# Records shown
┄┄┄┄┄┄┄┄┄┄

(* ===== verification/Ring.v ===== *)
(** * The ring buffer of src/producer_test.c

    A producer thread and a consumer thread share an array and two heads, without a
    lock; the producer never looks at the consumer's head. Accesses to memory are
    interleaved one by one. *)
From stdpp Require Import base list relations.
From Stdlib Require Import ZArith Lia.
From S2P Require Import Prelude.

Open Scope Z_scope.

Definition CONSUME_RATE : Z := 100.

(** [producer_thread]: before the write of the data, and before the update of
    [producer_head]. *)
Inductive producer : Type := PWrite | PAdvance.

(** [consumer_thread]: before the test of the loop with counter [i], and inside. *)
Inductive consumer : Type := CTest (i : Z) | CTake (i : Z).

(** The globals, the threads, and the numbers printed so far. *)
Record ring : Type := Ring {
  data : list Z;
  producer_head : Z;
  _d_i_producer : Z;
  consumer_head : Z;
  prod_pc : producer;
  cons_pc : consumer;
  printed : list Z;
}.

Section Machine.
Context (DATA_SZ : Z).

Definition ring0 : ring :=
  Ring (replicate (Z.to_nat DATA_SZ) 0) 0 0 0 PWrite (CTest 0) [].

(** One access of the producer: [None] when it is not possible to go on without
    undefined behaviour. *)
Definition produce (r : ring) : res ring :=
  match prod_pc r with
  | PWrite =>
      d ← wr (data r) (producer_head r) (_d_i_producer r);
      next ← int_of (_d_i_producer r + 1);
      Ok (Ring d (producer_head r) next (consumer_head r) PAdvance (cons_pc r) (printed r))
  | PAdvance =>
      Ok (Ring (data r) (Z.rem (producer_head r + 1) DATA_SZ) (_d_i_producer r) (consumer_head r)
            PWrite (cons_pc r) (printed r))
  end.

(** The loop body of the consumer, or the [sleep] and the next round. *)
Definition consume (r : ring) : res ring :=
  let at_pc ch pc out :=
    Ring (data r) (producer_head r) (_d_i_producer r) ch (prod_pc r) pc out in
  match cons_pc r with
  | CTest i =>
      Ok (at_pc (consumer_head r)
            (if (i <? CONSUME_RATE) && negb (consumer_head r =? producer_head r)
             then CTake i else CTest 0) (printed r))
  | CTake i =>
      v ← rd (data r) (consumer_head r);
      Ok (at_pc (Z.rem (consumer_head r + 1) DATA_SZ) (CTest (i + 1)) (printed r ++ [v]))
  end.

Inductive ring_step (r r' : ring) : Prop :=
| rs_produce : produce r = Ok r' -> ring_step r r'
| rs_consume : consume r = Ok r' -> ring_step r r'.

(** ** The invariant *)
Hypothesis pos : 0 < DATA_SZ.

(** How many numbers have been made available, and taken. *)
Definition offered (r : ring) : Z :=
  _d_i_producer r - match prod_pc r with PWrite => 0 | PAdvance => 1 end.

Definition taken (r : ring) : Z := Z.of_nat (length (printed r)).

Record ring_ok (r : ring) : Prop := {
  ro_size : Z.of_nat (length (data r)) = DATA_SZ;
  ro_phead : producer_head r = offered r mod DATA_SZ;
  ro_chead : consumer_head r = taken r mod DATA_SZ;
  ro_order : taken r <= offered r;
  ro_take i : cons_pc r = CTake i -> taken r < offered r;
  ro_data m : 0 <= m -> _d_i_producer r - DATA_SZ <= m < _d_i_producer r ->
    data r !! Z.to_nat (m mod DATA_SZ) = Some m;
}.

Lemma mod_lt m : 0 <= m mod DATA_SZ < DATA_SZ.
Proof. by apply Z.mod_pos_bound. Qed.

Lemma head_next m : 0 <= m -> Z.rem (m mod DATA_SZ + 1) DATA_SZ = (m + 1) mod DATA_SZ.
Proof.
  intros Hm. pose proof (mod_lt m). rewrite Z.rem_mod_nonneg by lia. apply Z.add_mod_idemp_l. lia.
Qed.

(** Numbers less than a lap apart have slots of their own. *)
Lemma same_slot m m' :
  0 <= m -> 0 <= m' -> Z.to_nat (m mod DATA_SZ) = Z.to_nat (m' mod DATA_SZ) ->
  - DATA_SZ < m - m' < DATA_SZ -> m = m'.
Proof.
  intros Hm Hm' E Hd. pose proof (mod_lt m). pose proof (mod_lt m').
  assert (E' : m mod DATA_SZ = m' mod DATA_SZ) by lia.
  pose proof (Z.div_mod m DATA_SZ ltac:(lia)). pose proof (Z.div_mod m' DATA_SZ ltac:(lia)).
  assert (Eq : m - m' = DATA_SZ * (m / DATA_SZ - m' / DATA_SZ)) by lia.
  assert (m / DATA_SZ - m' / DATA_SZ = 0) by nia. lia.
Qed.

Lemma ring_ok_init : ring_ok ring0.
Proof.
  constructor; unfold offered, taken; cbn; try done.
  - rewrite length_replicate. lia.
  - intros m H1 H2. lia.
Qed.

Ltac ring_cbn :=
  unfold offered, taken in *;
  cbn [data producer_head _d_i_producer consumer_head prod_pc cons_pc printed] in *.

Lemma ring_ok_produce r r' : ring_ok r -> produce r = Ok r' -> ring_ok r'.
Proof.
  intros [Hs Hp Hc Ho Ht Hd] H. unfold produce in H. ring_cbn.
  destruct (prod_pc r) eqn:Epc; inv_res; constructor; ring_cbn; try done.
  - by rewrite length_insert.
  - rewrite Hp. f_equal. lia.
  - lia.
  - intros i E. specialize (Ht i E). lia.
  - intros m Hm Hr. rewrite Hp, Z.sub_0_r. destruct (decide (m = _d_i_producer r)) as [->|Hne].
    + rewrite list_lookup_insert_eq; [done|]. pose proof (mod_lt (_d_i_producer r)). lia.
    + rewrite list_lookup_insert_ne; [apply Hd; lia|]. intros E.
      apply Hne. apply (same_slot m (_d_i_producer r)); [lia|lia|by rewrite E|lia].
  - rewrite Hp, head_next by lia. f_equal. lia.
  - lia.
  - intros i E. specialize (Ht i E). lia.
Qed.

(** What the consumer prints is a number of the right slot: the one it should be, or
    one of a later lap. *)
Lemma take_value r i :
  ring_ok r -> cons_pc r = CTake i ->
  exists k, 0 <= k /\ rd (data r) (consumer_head r) = Ok (taken r + k * DATA_SZ) /\
    taken r + k * DATA_SZ < _d_i_producer r /\
    (_d_i_producer r - taken r <= DATA_SZ -> k = 0).
Proof.
  intros [Hs Hp Hc Ho Ht Hd] Hpc. specialize (Ht i Hpc). ring_cbn.
  set (c := Z.of_nat (length (printed r))) in *. set (w := _d_i_producer r) in *.
  assert (Hcw : c < w) by (destruct (prod_pc r); lia).
  pose proof (Z.div_mod (w - 1 - c) DATA_SZ ltac:(lia)) as Ek.
  pose proof (mod_lt (w - 1 - c)) as Hr. set (k := (w - 1 - c) / DATA_SZ) in *.
  assert (Hk : 0 <= k) by (apply Z.div_pos; lia).
  exists k. split; [done|]. split; [|split; [nia|]].
  - rewrite Hc. apply rd_Ok. split; [apply mod_lt|]. rewrite <- (Z_mod_plus_full c k).
    apply Hd; nia.
  - intros Hl. nia.
Qed.

Lemma ring_ok_consume r r' : ring_ok r -> consume r = Ok r' -> ring_ok r'.
Proof.
  intros [Hs Hp Hc Ho Ht Hd] H. unfold consume in H. ring_cbn.
  destruct (cons_pc r) as [i|i] eqn:Epc.
  - inv_res. constructor; ring_cbn; try done.
    intros i' E. destruct (i <? CONSUME_RATE); [|done]. cbn [andb] in E.
    destruct (Z.eqb_spec (consumer_head r) (producer_head r)) as [|Hne]; [done|].
    destruct (decide (Z.of_nat (length (printed r)) =
      _d_i_producer r - match prod_pc r with PWrite => 0 | PAdvance => 1 end)); [congruence|lia].
  - inv_res. specialize (Ht i eq_refl). constructor; ring_cbn; rewrite ?length_app; cbn [length]; try done.
    + rewrite Hc, head_next by lia. f_equal. lia.
    + lia.
Qed.

Lemma ring_ok_step r r' : ring_ok r -> ring_step r r' -> ring_ok r'.
Proof. intros Hr [H|H]; eauto using ring_ok_produce, ring_ok_consume. Qed.

(** Neither thread ever leaves the array: the only undefined behaviour is the
    overflow of the producer's counter. *)
Lemma ring_no_ub r :
  ring_ok r -> (exists r', consume r = Ok r') /\
  (_d_i_producer r < INT_MAX -> 0 <= _d_i_producer r -> exists r', produce r = Ok r').
Proof.
  intros Hr. split.
  - unfold consume. destruct (cons_pc r) as [i|i] eqn:E; [by eexists|].
    destruct (take_value r i Hr E) as (k & _ & -> & _). by eexists.
  - intros Hm Hn. unfold produce. destruct (prod_pc r); [|by eexists].
    rewrite wr_Ok by (rewrite (ro_size _ Hr), (ro_phead _ Hr); apply mod_lt). rewrite bind_Ok.
    rewrite int_of_Ok by (unfold INT_MIN; lia). by eexists.
Qed.

(** Everything printed so far is of the right slot. *)
Definition right_slots (r : ring) : Prop :=
  forall i v, printed r !! i = Some v -> exists k, 0 <= k /\ v = Z.of_nat i + k * DATA_SZ.

Lemma right_slots_step r r' : ring_ok r -> right_slots r -> ring_step r r' -> right_slots r'.
Proof.
  intros Hr Hp [H|H].
  - unfold produce in H. destruct (prod_pc r); inv_res; exact Hp.
  - unfold consume in H. destruct (cons_pc r) as [i|i] eqn:E.
    { inv_res. exact Hp. }
    destruct (take_value r i Hr E) as (k & Hk & Ev & _). rewrite Ev in H. inv_res.
    intros j v [Hj|[Hge Hj]]%lookup_app_Some; [by apply Hp|].
    apply list_lookup_singleton_Some in Hj as [Hj <-]. exists k. split; [done|].
    unfold taken. f_equal. lia.
Qed.

(** A step after which the producer is not more than a lap ahead. *)
Definition steady_step (r r' : ring) : Prop :=
  ring_step r r' /\ _d_i_producer r' - taken r' <= DATA_SZ.

Lemma in_order_step r r' :
  ring_ok r -> _d_i_producer r - taken r <= DATA_SZ ->
  printed r = seqZ 0 (taken r) -> ring_step r r' -> printed r' = seqZ 0 (taken r').
Proof.
  intros Hr Hl Hp [H|H].
  - unfold produce in H. destruct (prod_pc r); inv_res; exact Hp.
  - unfold consume in H. destruct (cons_pc r) as [i|i] eqn:E.
    { inv_res. exact Hp. }
    destruct (take_value r i Hr E) as (k & Hk & Ev & _ & Hk0). rewrite Ev in H. inv_res.
    rewrite (Hk0 Hl). unfold taken in *. ring_cbn. rewrite length_app, Nat2Z.inj_add. cbn [length].
    rewrite Hp at 1. rewrite seqZ_app by lia. do 2 f_equal.
    rewrite seqZ_cons, seqZ_nil by lia. f_equal. lia.
Qed.
End Machine.

(** ** The program *)

Definition DATA_SZ : Z := 204800.

(** C15. The order of what is printed. Whatever the speeds of the threads, the [i]-th
    number printed is [i] or a later one of the same slot, a whole number of laps
    ahead; as long as the producer is never more than a lap ahead of the consumer,
    it is [i]: nothing is lost, repeated or out of order. *)
Theorem ring_order r :
  (rtc (ring_step DATA_SZ) (ring0 DATA_SZ) r ->
   forall i v, printed r !! i = Some v -> exists k, 0 <= k /\ v = Z.of_nat i + k * DATA_SZ) /\
  (rtc (steady_step DATA_SZ) (ring0 DATA_SZ) r -> printed r = seqZ 0 (taken r)).
Proof.
  assert (P : 0 < DATA_SZ) by (unfold DATA_SZ; lia). split; intros Hr.
  - assert (G : forall r1 r2, rtc (ring_step DATA_SZ) r1 r2 ->
      ring_ok DATA_SZ r1 /\ right_slots DATA_SZ r1 -> ring_ok DATA_SZ r2 /\ right_slots DATA_SZ r2).
    { induction 1; [done|]. intros [Ho Hs]. eauto using ring_ok_step, right_slots_step. }
    apply (G _ _ Hr). split; [by apply ring_ok_init|]. by intros i v.
  - assert (G : forall r1 r2, rtc (steady_step DATA_SZ) r1 r2 -> _d_i_producer r1 - taken r1 <= DATA_SZ ->
      ring_ok DATA_SZ r1 /\ printed r1 = seqZ 0 (taken r1) ->
      ring_ok DATA_SZ r2 /\ printed r2 = seqZ 0 (taken r2)).
    { induction 1 as [|r1 r2 r3 [Hst Hl] _ IH]; [done|]. intros Hl1 [Ho Hs].
      apply IH; [done|]. split; [by eapply ring_ok_step|by eapply in_order_step]. }
    apply (G _ _ Hr); [vm_compute; discriminate|]. split; [by apply ring_ok_init|done].
Qed.

(** A lap is lost without a trace: when the producer is exactly one lap ahead, the
    consumer takes the buffer for empty, and goes to sleep. *)
Theorem full_lap_looks_empty r i :
  ring_ok DATA_SZ r -> cons_pc r = CTest i -> prod_pc r = PWrite ->
  _d_i_producer r = taken r + DATA_SZ ->
  exists r', consume DATA_SZ r = Ok r' /\ cons_pc r' = CTest 0 /\ printed r' = printed r.
Proof.
  intros Hr Hc Hp Hd. unfold consume. rewrite Hc. eexists. split; [reflexivity|].
  cbn [cons_pc printed]. split; [|done]. rewrite (ro_phead _ _ Hr), (ro_chead _ _ Hr).
  unfold offered. rewrite Hp, Hd. replace (taken r + DATA_SZ - 0) with (taken r + 1 * DATA_SZ) by lia.
  rewrite Z_mod_plus_full, Z.eqb_refl. by rewrite andb_false_r.
Qed.

(** One number, produced and consumed. *)
Definition slots1 : list Z := <[0%nat := 0]> (replicate (Z.to_nat DATA_SZ) 0).

Lemma slots1_first : slots1 !! 0%nat = Some 0.
Proof. apply list_lookup_insert_eq. rewrite length_replicate. unfold DATA_SZ. lia. Qed.

Lemma first_write : produce DATA_SZ (ring0 DATA_SZ) = Ok (Ring slots1 0 1 0 PAdvance (CTest 0) []).
Proof.
  unfold produce, ring0. cbn [prod_pc data producer_head _d_i_producer].
  rewrite wr_Ok by (rewrite length_replicate; unfold DATA_SZ; lia). reflexivity.
Qed.

Lemma first_take :
  rtc (steady_step DATA_SZ) (ring0 DATA_SZ) (Ring slots1 1 1 1 PWrite (CTest 1) [0]).
Proof.
  assert (L : forall z, z <= 1 -> z <= DATA_SZ) by (unfold DATA_SZ; lia).
  eapply rtc_l; [split; [apply rs_produce, first_write|by apply L]|].
  eapply rtc_l; [split; [apply rs_produce; reflexivity|by apply L]|].
  eapply rtc_l; [split; [apply rs_consume; reflexivity|by apply L]|].
  eapply rtc_l; [split; [apply rs_consume|]|].
  - unfold consume. cbn -[slots1 rd Z.rem DATA_SZ].
    rewrite (rd_nat slots1 0 0 slots1_first : rd slots1 0 = Ok 0). reflexivity.
  - by apply L.
  - apply rtc_refl.
Qed.

Lemma ring_order_witness :
  printed (Ring slots1 1 1 1 PWrite (CTest 1) [0]) = seqZ 0 1.
Proof. exact (proj2 (ring_order _) first_take). Defined.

┄┄┄┄┄┄┄┄┄┄

# Task item
Match on "CTest" and report each line of the data above that has it.

# Reply to the exercise
Inductive consumer : Type := CTest (i : Z) | CTake (i : Z).
  Ring (replicate (Z.to_nat DATA_SZ) 0) 0 0 0 PWrite (CTest 0) [].
  | CTest i =>
             then CTake i else CTest 0) (printed r))
      Ok (at_pc (Z.rem (consumer_head r + 1) DATA_SZ) (CTest (i + 1)) (printed r ++ [v]))
  ring_ok DATA_SZ r -> cons_pc r = CTest i -> prod_pc r = PWrite ->
  exists r', consume DATA_SZ r = Ok r' /\ cons_pc r' = CTest 0 /\ printed r' = printed r.
Lemma first_write : produce DATA_SZ (ring0 DATA_SZ) = Ok (Ring slots1 0 1 0 PAdvance (CTest 0) []).
  rtc (steady_step DATA_SZ) (ring0 DATA_SZ) (Ring slots1 1 1 1 PWrite (CTest 1) [0]).
  printed (Ring slots1 1 1 1 PWrite (CTest 1) [0]) = seqZ 0 1.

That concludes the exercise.